ON THURSDAY, my colleague laid out the case for the argument that America's potential output has been permanently reduced by the Great Recession. He didn't say that the bought it, exactly; he just explained what that case might look like. That case rests on three observations: slow growth in recovery, a relatively fast decline in unemployment given slow growth, and surprisingly robust inflation. My colleague notes that there are plenty of good alternative explanations for these dynamics, and he's right. The alternatives, in my view, are considerably better than the hypothesis that America has suffered permanent damage from the downturn.
Slow growth is perfectly consistent with an economic recovery amid too-tight monetary policy. As many economists have pointed out, the Americna economy shows many signs of insufficient demand growth. That's not surprising given that interest rates long ago approached zero, that rule-recommended policy rates have long been significantly negative, and that the central bank has only grudgingly and intermittently aimed to move actual interest rates closer to the recommended policy rate via inconventional policy. If a Taylor rule had been consistently recommending a 2% fed funds target rate over the past 4 years and the Fed had instead kept its target rate at 6% over that time, not a single economics writer in America would wonder why growth had been so abysmal.

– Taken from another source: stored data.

Lemma server_accepts fuel user password stored c c1 rest :
  accepted c -> delivered [greeting_of c] (scrambled c) c1 -> calm (sock_in c) -> zlen user <= 124 -> 0 ∉ user ->
  hex2bin stored = Some (sha1 (sha1 password)) -> 0 ∉ sha1 (sha1 password) ->
  incoming_bytes (sock_in c1) = frame 1 (encode_all (response_fields (response_of heap user [] (token_of password (generate_scramble rand))))) ++ rest ->
  exists c2, process_handshake_response alloc memory query_user_by_name user stored true fuel c1 = Done (Some SUCCESS, c2) /\
    sock_out c2 = sock_out c1 ++ frame 2 (encode_all (reply_fields SendOk (Z.land ob_binlog_server_capabilities (response_flags [])))) /\ user_ c2 = user /\ incoming_bytes (sock_in c2) = rest.
Proof.
  intros Hac D1 Hc Hu H0 Hst Hz Hin. destruct (generate_scramble_ok rand) as (Hs1 & Hs2 & _). pose proof Hac as [[_ Hb] Hroom Hseq Hcaps Ht [Hobi Hrem]].
  set (scr := generate_scramble rand) in *. set (token := token_of password scr) in *. assert (zlen token = 20) as Htok by apply zlen_token. pose proof (zlen_nonneg user).
  set (r := response_of heap user [] token) in *. set (payload := encode_all (response_fields r)) in *. assert (zlen payload = 76 + zlen user) as Hpl by (unfold payload, r; rewrite zlen_response by lia; lia).
  destruct (greeting_fits c 1024 1024 Ht ltac:(lia)) as [_ Hg]. destruct (single_frame (greeting_of c) ltac:(change mysql_pkt_max_length with 16777215; lia) 0) as [_ Ef0].
  destruct (single_frame payload ltac:(change mysql_pkt_max_length with 16777215; lia) 1) as [Ew Ef]. destruct D1 as [[S1 S2 S3 S4] D2 [D3 D4]].
  assert (seq_no_ c1 = 1) as Eseq by (rewrite S3; cbn [seq_no_ scrambled with_auth_info]; rewrite Hseq; unfold nframes; cbn [fmap list_fmap foldr]; rewrite Ef0; done).
  unfold identity_of, self_of in S4. cbn in S4. cbn in D3, D4.
  assert (sock_in c1 = sock_in c /\ client_capabilities_ c1 = ob_binlog_server_capabilities /\ _conn_type c1 = OBI /\ sa_local c1 = false /\ ai_scramble (_auth_info c1) = scr) as (I1 & I2 & I3 & I4 & I5).
  { rewrite <-Hcaps, <-Hobi, <-Hrem. split_and!; try congruence. assert (_auth_info c1 = _auth_info (scrambled c)) as -> by (unfold scrambled; cbn; congruence). done. }
  destruct (response_answered alloc alloc_len memory query_user_by_name user stored true fuel r SendOk rest c1) as (c2 & E & O2 & U2 & R2 & _).
  - apply response_of_ok; (done || lia || by_compute).
  - done.
  - by rewrite I1.
  - rewrite Eseq. fold payload. by rewrite Ew.
  - by rewrite Eseq.
  - by split.
  - by rewrite D3.
  - fold payload. rewrite D4. destruct Hb as [_ [? ?] _ _]. lia.
  - unfold verdict. rewrite I3, I4, I5. cbn [andb negb orb bool_decide]. rewrite orb_true_r. change (rs_plugin r) with (str "mysql_native_password"). change (rs_user r) with user. change (rs_auth r) with token.
    change (beq (cstr (str "mysql_native_password")) (str "mysql_native_password")) with true. cbn [negb]. unfold auth, stored_password. rewrite decide_False by done. cbn [ai_user]. rewrite beq_refl, Hst. cbn [default from_option id].
    assert (sha1 (sha1 password) <> []) as Hne by (intros E; apply (f_equal zlen) in E; rewrite zlen_sha1 in E; done). assert (token <> []) as Hnt by (intros E; rewrite E in Htok; done).
    rewrite !bool_decide_eq_false_2 by done. cbn [ai_passwd_used negb andb orb ai_password ai_scramble]. unfold token. rewrite token_accepted by done. done.
  - done.
  - exists c2. fold payload in O2. rewrite Ef, I2, Eseq in O2. change (1 + Z.of_nat 0 + 1) with 2 in O2. split; [done|]. split; [|done]. by rewrite O2.
Qed.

What about unemployment? As I discussed here, it's quite possible that current too-fast employment declines are merely the flipside of the earlier, too-slow employment declines that prompted widespread hand-wringing over the possibility of structural unemployment. And after the experience of the past few years, we should be very aware of the possibility that significant revisions to the data may loom ahead.
As for inflation, I see no puzzle at all. Commodity price rises have nudged inflation up periodically over the course of the recovery. Experience also tells us that, thanks to wage and price stickiness, disinflation tends not to accelerate. What we'd expect to see given a prolonged, large output gap is precisely what we have seen—wage growth that is virtually flat and inflation that remains fairly dormant even during bursts of rapid output growth. It is possible that there has been some secular erosion in potential or some permanent hit from the recession. The most parsimonious explanation for the figures we have is that the economy is suffering from a large demand shortfall that has been inadequately treated by the central bank. Most members of the labour force are now employed. If the economy were operating close to potential, we would expect to see fairly energetic wage rises. We haven't; on the contrary, we've seen rapid employment growth and wage growth that is stable at low rates. Indeed, the year-on-year rise in nominal hourly wages was the same in February of 2012 as it was in February of 2011—1.9%—and down from 2.1% in December of 2011.
There is always a strong temptation to see a poor economy has resulting from negative structural developments. That was a common view in the 1930s. It has nearly always proven dramatically overstated. I'd be surprised if this time is different.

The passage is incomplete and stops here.